When researchers at UCL removed the queen from tropical paper wasp colonies in Panama, the insects didn't descend into quiet despair—they exploded. Female wasps hurled themselves into violent power struggles, aggressive competition erupted across the nests, and the colony's careful social order shattered in an instant. But here's what the scientists didn't expect: the colony survived. Not because order was quickly restored, but because some wasps made an unexpected choice. While others fought brutally for dominance, a quiet group of females stepped back from the conflict altogether and kept doing the unglamorous work that keeps a colony alive—feeding the larvae, collecting food, maintaining the nest. These "compensators," as researchers named them, saved the colony by staying put while chaos raged around them.

The study, led by Dr. Owen Corbett at UCL's Centre for Biodiversity & Environment Research and published in Animal Behaviour, challenges what we thought we knew about how insect societies hold together. Most previous research has focused on temperate species in Europe and North America, insects with rigid hierarchies and predictable leadership transitions. Polistes canadensis—the tropical paper wasp examined here—operates in a far messier system. With no genetic caste system determining roles, multiple females in the colony can potentially reproduce. When the queen vanishes, several wasps see an opportunity to claim her position, triggering exactly the kind of destructive conflict you'd expect from a free-for-all. And yet these colonies didn't collapse.

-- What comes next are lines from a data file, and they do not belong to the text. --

Definition with_lastSeq (v : Z) (r : Receiver) : Receiver :=
  mkR (r_cfg r) v (r_seqOrd r) (r_inflight r) (r_gapWarned r) (r_gapWarnedAt r) (r_dedupSeq r)
    (r_dedupCRC r) (r_persistAt r) (r_relay r).
Definition with_seqOrd (t : seqTracker) (r : Receiver) : Receiver :=
  mkR (r_cfg r) (r_lastSeq r) t (r_inflight r) (r_gapWarned r) (r_gapWarnedAt r) (r_dedupSeq r)
    (r_dedupCRC r) (r_persistAt r) (r_relay r).
Definition with_inflight (m : gmap Z Z) (r : Receiver) : Receiver :=
  mkR (r_cfg r) (r_lastSeq r) (r_seqOrd r) m (r_gapWarned r) (r_gapWarnedAt r) (r_dedupSeq r)
    (r_dedupCRC r) (r_persistAt r) (r_relay r).
Definition with_gapWarned (v t : Z) (r : Receiver) : Receiver :=
  mkR (r_cfg r) (r_lastSeq r) (r_seqOrd r) (r_inflight r) v t (r_dedupSeq r)
    (r_dedupCRC r) (r_persistAt r) (r_relay r).
Definition with_dedup (l : list Z) (m : gmap Z Z) (r : Receiver) : Receiver :=
  mkR (r_cfg r) (r_lastSeq r) (r_seqOrd r) (r_inflight r) (r_gapWarned r) (r_gapWarnedAt r) l m
    (r_persistAt r) (r_relay r).
Definition with_persistAt (t : option Z) (r : Receiver) : Receiver :=
  mkR (r_cfg r) (r_lastSeq r) (r_seqOrd r) (r_inflight r) (r_gapWarned r) (r_gapWarnedAt r)
    (r_dedupSeq r) (r_dedupCRC r) t (r_relay r).
Definition with_relay (w : option World) (r : Receiver) : Receiver :=
  mkR (r_cfg r) (r_lastSeq r) (r_seqOrd r) (r_inflight r) (r_gapWarned r) (r_gapWarnedAt r)
    (r_dedupSeq r) (r_dedupCRC r) (r_persistAt r) w.

Definition recv : R Receiver := gets rw_recv.
Definition set_recv (f : Receiver -> Receiver) : R unit := modify (upd_recv f).
Definition count (m : metric) : R unit := modify (add_metric m).

(** ** Environment calls *)

Definition rsys (e : rerr) : R unit := fun s =>
  match rw_faults s with
  | [] => (Ok tt, s)
  | IoOk :: rest => (Ok tt, upd_faults rest s)
  | IoFail _ :: rest => (Err e, upd_faults rest s)
  end.

(** [r.client.ImportWrite(ctx, raw)]: the database keeps what it accepts. *)
Definition import_write (raw : bytes) : R (outcome import_error unit) := fun s =>
  let '(reply, rest) := match rw_replies s with
                        | [] => (HErr (lit "no answer"), [])
                        | r :: rest => (r, rest)
                        end in
  let s1 := upd_replies rest s in
  let o := ImportWrite reply raw in
  (Ok o, match o with Ok _ => add_imported raw s1 | _ => s1 end).

(** ** The [last_seq] file *)

Definition saveLastSeq (seq : Z) : R unit :=
  rsys RSaveLastSeq ;;;    (* mkdir *)
  rsys RSaveLastSeq ;;;    (* open the temporary file *)
  rsys RSaveLastSeq ;;;    (* write *)
  rsys RSaveLastSeq ;;;    (* fsync *)
  rsys RSaveLastSeq ;;;    (* close *)
  rsys RSaveLastSeq ;;;    (* rename *)
  modify (upd_file (Some (Sprintf_d seq ++ [NL]))).

Definition loadLastSeq : R Z :=
  f <- gets rw_file ;;
  match f with
  | None => ret 0
  | Some data =>
      rsys RReadLastSeq ;;;
      match Sscanf_d (TrimSpace data) with
      | Some seq => ret seq
      | None => fail RParseLastSeq
      end
  end.

Definition New (cfg : RConfig) (relay : option World) : R unit :=
  set_recv (fun _ => mkR cfg 0 newSeqTracker ∅ 0 0 [] ∅ None relay) ;;;
  if cfg_LastSeqFile cfg then
    seq <- loadLastSeq ;;
    set_recv (fun r => with_seqOrd (init (u64 seq)) (with_lastSeq seq r))
  else ret tt.

(** ** The deduplication window *)

Definition dedupRecord (seq crc : Z) (r : Receiver) : Receiver :=
  match r_dedupCRC r !! seq with
  | Some _ => with_dedup (r_dedupSeq r) (<[seq := crc]> (r_dedupCRC r)) r
  | None =>
      let l := r_dedupSeq r ++ [seq] in
      if dedupWindowCap <? len l then
        match l with
        | oldest :: l' => with_dedup l' (<[seq := crc]> (delete oldest (r_dedupCRC r))) r
        | [] => r
        end
      else with_dedup l (<[seq := crc]> (r_dedupCRC r)) r
  end.

Definition dedupHit (seq crc : Z) (r : Receiver) : bool :=
  match r_dedupCRC r !! seq with Some c => c =? crc | None => false end.

(** ** Frames in flight *)

Definition addInflight (seq : Z) (r : Receiver) : Receiver :=
  with_inflight (<[seq := default 0 (r_inflight r !! seq) + 1]> (r_inflight r)) r.

Definition removeInflight (seq : Z) (r : Receiver) : Receiver :=
  let n := default 0 (r_inflight r !! seq) in
  with_inflight (if n <=? 1 then delete seq (r_inflight r) else <[seq := n - 1]> (r_inflight r)) r.

(** ** The sequence number *)

Definition advanceSeq (now seq : Z) : R unit :=
  set_recv (fun r => if i64 seq <=? r_lastSeq r then r else with_lastSeq (i64 seq) r) ;;;
  r <- recv ;;
  if negb (cfg_LastSeqFile (r_cfg r)) then ret tt
  else
    let throttled := match r_persistAt r with Some t => now <? t | None => false end in
    if throttled then ret tt
    else
      set_recv (with_persistAt (Some (now + persistInterval))) ;;;
      attempt (saveLastSeq (i64 seq)) ;;;    (* a failure is only logged *)
      ret tt.

Definition markDone (now seq : Z) : R unit :=
  r <- recv ;;
  let '(t, advanced) := done_seq seq (r_seqOrd r) in
  set_recv (with_seqOrd t) ;;;
  if advanced then
    r <- recv ;;
    advanceSeq now (load (r_seqOrd r))
  else ret tt.

(** No frame of the gap is in flight. *)
Definition gap_clear (last seq : Z) (r : Receiver) : bool :=
  forallb (fun s => match r_inflight r !! s with Some _ => false | None => true end)
    (seqZ (u64 (last + 1)) (seq - u64 (last + 1))).

Definition tryCloseGap (now seq : Z) : R bool :=
  r <- recv ;;
  let last := u64 (r_lastSeq r) in
  if seq <=? u64 (last + 1) then ret false
  else if negb (gap_clear last seq r) then ret false
  else
    set_recv (fun r => with_seqOrd (closeGap (u64 (seq - 1)) (r_seqOrd r)) r) ;;;
    r <- recv ;;
    advanceSeq now (load (r_seqOrd r)) ;;;
    ret true.

Definition gapWarnAllowed (now seq : Z) (r : Receiver) : bool :=
  let prev := r_gapWarned r in
  if prev =? 0 then true
  else if prev <=? u64 (r_lastSeq r) then true
  else gapWarnResetWindow <? now - r_gapWarnedAt r.

Definition markGapWarned (now seq : Z) : R unit := set_recv (with_gapWarned seq now).

(** A jump: the frame is accepted; the first frame of a connection may close
    the gap; warnings are throttled. *)
Definition handle_jump (now frameIdx seq : Z) : R unit :=
  r <- recv ;;
  let last := u64 (r_lastSeq r) in
  let warn := (r <- recv ;;
               if gapWarnAllowed now seq r then markGapWarned now seq else ret tt) in
  if negb (u64 (last + 1) <? seq) then ret tt
  else if u64 (last + seqJumpLimit) <? seq then warn
  else
    closed <- (if frameIdx =? 0 then tryCloseGap now seq else ret false) ;;
    if closed : bool then set_recv (fun r => with_gapWarned 0 (r_gapWarnedAt r) r)
    else warn.

(** ** Errors of the database *)

Definition is_4xx (code : Z) : bool := (400 <=? code) && (code <? 500).
Definition TRANSIENT : bytes := lit "TRANSIENT_ERROR".
Definition PERMANENT : bytes := lit "PERMANENT_ERROR".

What made the difference was behavioral flexibility. The researchers found no clear biological differences between the wasps who fought for dominance and those who became compensators. This suggests the two groups weren't born for different roles—instead, they made strategic choices. Some wasps calculated that fighting offered their best shot at future reproduction. Others apparently recognized that ensuring the brood's survival, which often included their own siblings, was the wiser investment. While dominance battles raged, the compensators continued their essential work in the background, keeping the colony functional long enough for a new queen to emerge.

Senior author Professor Seirian Sumner points out that this finding reshapes our understanding of cooperation itself. "While some individuals fought over dominance, others completely avoided the conflict and quietly stepped up to keep the colony running. Cooperation didn't disappear; it was redistributed," Corbett observed. In other words, crisis didn't destroy society—it transformed it. The same insects who might have invested energy in nest-building or foraging redirected it toward maintaining critical functions during upheaval.

The research drew on behavioral data originally collected during fieldwork in Panama in the early 2000s, giving scientists a rare window into how these colonies actually respond to queenlessness in nature. The findings expand our sense of how animal societies can weather leadership crises, suggesting that stability doesn't always require orderly succession or rigid rules. Sometimes it requires something stranger and more human: individuals making quiet sacrifices to keep the essentials running while others fight over the future. In times of turmoil, Sumner notes, society depends on those doing essential work in the background. "In many ways," she says, "we may be more like wasps than we realize."